One day, my daughter came home from elementary school excited about math.  Why?  Her teacher, (shout out to Mr. Swanson!) assigned the kids a task: Fantasy Football.  Following in the footsteps of a University of Mississippi study which “[i]n 2009, …surveyed 342 middle school and high school students who used fantasy sports in math class” and found that Fantasy Football definitely has an impact on what kids think and feel about math.

So teachers, how would you like to participate in some groundbreaking research?  Dr. Kim Beason from the University of Mississippi will lead a study that investigates…

“basic fantasy sport consumer behaviors of youth in grades 5-12 and collect data from youth and teachers on the effectiveness of using fantasy sport in the classroom to teach mathematics and determine the efficacy of the Fantasy Sport and Mathematics system….”

Dr. Beason is “recruiting teachers and students in grades 7-12 (age 12-18) that attend public or private schools that use the Fantasy Sport and Mathematics curriculum from school districts across the U.S. Teachers from the nine U.S. Census Bureau geographic regions will be sent surveys their students should complete during class. The questionnaire should only take 10-15 minutes of your time and your participation is voluntary.”  Sound good?  The open call for participation will continue through 2011.

Let the math begin!

One response to “Fantasy Football Works!

  1. Jonathan Groves

    Laurie and others,

    Thanks for the post! The results look good enough that this is worth looking into further. Games and simulations are good ways to help students become interested in mathematics. Traditional math education bores many students because the math is often presented dryly. And with little focus on meaning and understanding, students come to believe that math is nothing but manipulating meaningless symbols according to arbitrary, meaningless rules.

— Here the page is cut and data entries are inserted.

(* ===== verification/Telemetry.v ===== *)
(** [internal/telemetry/collector.go]: live sessions, suspected probes and
    per-transport counters.  The session table holds pointers, so the records
    live in a heap: a name resolved late is written to the record it was looked
    up for, whatever the table says by then. *)

From Stdlib Require Import Strings.Byte String ZArith Lia.
From stdpp Require Import base list gmap countable.
From S2P Require Import Prelude Encoding.

Record SessionRecord := mkSession {
  se_SessionID : bytes;
  se_DeviceID : bytes;
  se_DeviceLabel : bytes;
  se_RemoteAddr : bytes;
  se_ISP : bytes;
  se_Transport : bytes;
  se_AuthMode : bytes;
  se_ConnectedAt : Z;
  se_LastSeenAt : Z;
  se_BytesSent : Z;
  se_BytesRecv : Z;
  se_Streams : Z;
  se_closed : bool
}.

Record SessionSnapshot := mkSnapshot {
  ss_SessionID : bytes;
  ss_DeviceID : bytes;
  ss_DeviceLabel : bytes;
  ss_RemoteAddr : bytes;
  ss_ISP : bytes;
  ss_Transport : bytes;
  ss_AuthMode : bytes;
  ss_ConnectedAt : Z;
  ss_LastSeenAt : Z;
  ss_BytesSent : Z;
  ss_BytesRecv : Z;
  ss_Streams : Z
}.

Definition Snapshot (s : SessionRecord) : SessionSnapshot := mkSnapshot
  (se_SessionID s) (se_DeviceID s) (se_DeviceLabel s) (se_RemoteAddr s) (se_ISP s)
  (se_Transport s) (se_AuthMode s) (se_ConnectedAt s) (se_LastSeenAt s)
  (se_BytesSent s) (se_BytesRecv s) (se_Streams s).

Record ProbeEvent := mkProbe { pr_Time : Z; pr_RemoteAddr : bytes; pr_Reason : bytes }.

Record TransportStat := mkStat { tr_Transport : bytes; tr_Successes : Z; tr_Failures : Z }.

Record transportCounter := mkCounter { tc_successes : Z; tc_failures : Z }.

Record Collector := mkCollector {
  co_heap : list SessionRecord;
  co_sessions : gmap bytes nat;
  co_probes : list ProbeEvent;
  co_transport : gmap bytes transportCounter
}.

Definition New : Collector := mkCollector [] ∅ [] ∅.

(** [getOrCreateTransport] and the counter's [Add(1)] ([f]) on what it returns. *)
Definition getOrCreateTransport (t : bytes) (f : transportCounter → transportCounter)
    (m : gmap bytes transportCounter) : gmap bytes transportCounter :=
  let t := if bool_decide (t = []) then str "unknown" else t in
  match m !! t with
  | Some tc => <[t := f tc]> m
  | None => <[t := f (mkCounter 0 0)]> m
  end.

Definition recordTransportSuccess (t : bytes) : gmap bytes transportCounter → gmap bytes transportCounter :=
  getOrCreateTransport t (λ tc, mkCounter (int64 (tc_successes tc + 1)) (tc_failures tc)).

(** [now] is the reading of the clock.  The new record's address is the length
    of the heap. *)
Definition OpenSession (now : Z) (sid deviceID deviceLabel remoteAddr transport authMode : bytes)
    (c : Collector) : nat * Collector :=
  let rec := mkSession (hex_encode sid) deviceID deviceLabel remoteAddr [] transport authMode
               now now 0 0 0 false in
  let p := length (co_heap c) in
  (p, mkCollector (co_heap c ++ [rec]) (<[se_SessionID rec := p]> (co_sessions c))
        (co_probes c) (recordTransportSuccess transport (co_transport c))).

    But we should take caution when deciding to introduce games and applications in a math course. We should use a variety of them to reach out to as many students as possible. No matter what game, some students will not like it. No matter what application, some students will not understand it or find it meaningful or applicable. One discussion question in a general education math course elsewhere deals with an application of economics, but just about all of us during Summer 1 of this year–including me–found it difficult to get any meaning from the discussion that week because that particular application is meaningless to those whose background in economics is superficial, which was the case for nearly every one of us.

    And another caution with applications: Some applications are contrived, and others are just purely mathematical problems “dressed up” with a real-world context. For instance, a problem asking for how many committees I can form with three assistant professors, two associate professors, and five professors from a university with 65 total assistant professors, 53 total associate professors, and 42 professors is not an application of combinatorics but just a purely mathematical problem “dressed up” in a real-world context. Why is this? Who in the real-world would find the answer useful for anything beyond mere curiosity? Even if one could find the answer useful for practical purposes, this question reveals nothing about that. That is not to say that such questions are bad, but we should take heed in labeling such questions(in fact, this question does have mathematical value because it helps students practice ideas that can be used in genuinely practical problems) as “applications.” The answer is interesting but does not help us solve any practical problems.

    I checked out their website and sample problems. One difficulty I see is that these problems do not respect the differences between ratios and fractions. Students and teachers being confused about the differences between fractions and ratios has caused many problems with students’ understanding of both fractions and ratios. Several fellow mathematicians and mathematics educators and I in online discussions at Math Forum have been looking into this problem (along with others in the teaching of arithmetic) lately. I won’t go into the details here, but suffice it to say for now that a fraction represents a number, a single quantity whereas a ratio is a comparison of two or more quantites. That is, a ratio is not a fraction because it is not a number like a fraction is.